L'enfant - dir. Jean-Pierre Dardenne, Luc Dardenne - 2005 - Belgium/France
United 93 - dir. Paul Greengrass - 2006 - France/UK/USAOne could state that cinema vérité stems from the long history of neo-realism. Cinema vérité has become the neo-neo-realism, stripping down films to bare essentials, leaving special effects and camera trickery in the proverbial closet. It would be easy to make a connection to the Dogme movement that was so popular in the late-90s, but this would be an inaccurate comparison. To equate films like L’enfant and United 93 to Lars von Trier’s The Idiots (Idioterne) and Thomas Vinterberg’s The Celebration (Festen) would be a rash association, based solely on method and surface. What these films have in common stops at the exterior, from their out-of-focus, wobbly handheld cameras to natural, unflattering lighting. I can’t make any sort of blanket statement about the entirety of the Dogme collection, which includes a number of titles never released in the United States and from various countries, but in relation to the Danes, specifically Von Trier, there’s an unmistakable omnipotent power at work. Roger Ebert rather expertly pointed out in his review of L’enfant that the film exists in a world where “God does not intervene and the directors do not mistake themselves for God.” In a film like this or Paul Greengrass’ masterful United 93, worlds function without this higher power. In a way, they’re godless films where actions progress in a functional cause-and-effect and where supreme interaction never exposes itself.

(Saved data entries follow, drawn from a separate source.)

(* ===== verification/BlockWitness.v ===== *)
(** * Block sharing: the theorems applied

    A target and a subsystem whose volumes have come back on other devices, a
    kernel that still exports the old ones, and a serialiser of JSON values. *)
From Stdlib Require Import String Ascii ZArith.
From stdpp Require Import base list gmap strings numbers countable.
From S2P Require Import Prelude RustStr Disk StateStore Records AuthWitness JsonRpc Rest FirewallRules Firewall FirewallWitness Backup ConfigFs BlockWorld Iscsi IscsiService IscsiAcl IscsiRemap NvmeofService NvmeofRestore Protocol BlockReconcile ShareBoot.

Open Scope string_scope.
Open Scope rust_scope.

Module BlockExample.

(** ** JSON *)

Abbreviation leaf := (bool + Z + string)%type.

Fixpoint to_tree (j : Json) : gen_tree leaf :=
  match j with
  | JNull => GenNode 0 []
  | JBool b => GenLeaf (inl (inl b))
  | JInt n => GenLeaf (inl (inr n))
  | JFloat s => GenNode 3 [GenLeaf (inr s)]
  | JString s => GenLeaf (inr s)
  | JArray l => GenNode 1 (map to_tree l)
  | JObject fs => GenNode 2 (map (fun kv => GenNode 4 [GenLeaf (inr (fst kv)); to_tree (snd kv)]) fs)
  end.

Fixpoint from_tree (t : gen_tree leaf) : Json :=
  match t with
  | GenLeaf (inl (inl b)) => JBool b
  | GenLeaf (inl (inr n)) => JInt n
  | GenLeaf (inr s) => JString s
  | GenNode 1 l => JArray (map from_tree l)
  | GenNode 2 l =>
      JObject (map (fun t => match t with GenNode _ [GenLeaf (inr k); v] => (k, from_tree v) | _ => ("", JNull) end) l)
  | GenNode 3 [GenLeaf (inr s)] => JFloat s
  | _ => JNull
  end.

Lemma from_to_tree : forall j, from_tree (to_tree j) = j.
Proof.
  fix IH 1. intros [|b|n|s|s|l|fs]; [reflexivity..| |]; cbn; f_equal.
  - induction l as [|j l IHl]; [reflexivity|]. cbn. f_equal; [apply IH|exact IHl].
  - induction fs as [|[k v] fs IHf]; [reflexivity|]. cbn. f_equal; [f_equal; apply IH|exact IHf].
Qed.

#[export] Instance json_codec : Codec Json := {|
  encode j := Ok (pos_print (countable.encode (to_tree j)));
  decode s := match countable.decode (pos_parse s) with Some t => Ok (from_tree t) | None => Err "not JSON" end
|}.
#[export] Instance json_codec_laws : CodecLaws Json.
Proof. intros j s [= <-]. cbn. rewrite pos_parse_print, countable.decode_encode. by rewrite from_to_tree. Qed.

(** The file of the protocols is a JSON object. *)
Definition flag (v : Json) (key : string) : bool := default false (json_get v key ≫= as_bool).
Definition state_json (s : ProtocolState) : Json :=
  JObject [("nfs", JBool (st_nfs s)); ("smb", JBool (st_smb s)); ("iscsi", JBool (st_iscsi s)); ("nvmeof", JBool (st_nvmeof s));
           ("nut", JBool (st_nut s)); ("ssh", JBool (st_ssh s)); ("avahi", JBool (st_avahi s)); ("smart", JBool (st_smart s));
           ("watchdog", JBool (st_watchdog s)); ("rest_server", JBool (st_rest_server s))].
Definition json_state (v : Json) : ProtocolState :=
  mkProtocolState (flag v "nfs") (flag v "smb") (flag v "iscsi") (flag v "nvmeof") (flag v "nut") (flag v "ssh") (flag v "avahi")
    (flag v "smart") (flag v "watchdog") (flag v "rest_server").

To call Von Trier’s films Catholic seems a bit silly considering their subject matter, but upon closer examination, Von Trier quite literally assumes the role of this God in nearly every one of his films. His voice, and perhaps his laugh, can be heard and seen within the frames of his films, a concrete stamp of authorship. Both L’enfant and United 93 have a stylization that recalls the ever-present auteur theory, but in varying ways. Those familiar with the Dardenne brothers’ work (Rosetta, The Son [Le fils], La promesse) will quickly recognize their signature vérité style, as well as Jérémie Renier who also played the lead in La promesse as a young boy. Unedited moments of character silence and natural sound fill the frames of L’enfant like all of their previous work. For Greengrass, the handheld camerawork recalls his breakthrough film, Bloody Sunday, which painfully depicted the events of an Irish massacre in the 1970s, and even The Bourne Supremacy. Both L’enfant and United 93 beautifully fit and compliment the directors’ prior works, but the distinction between their films and those of the Danes is still radically opposing. L’enfant and United 93 exist in very separate worlds, despite their aesthetic parallels.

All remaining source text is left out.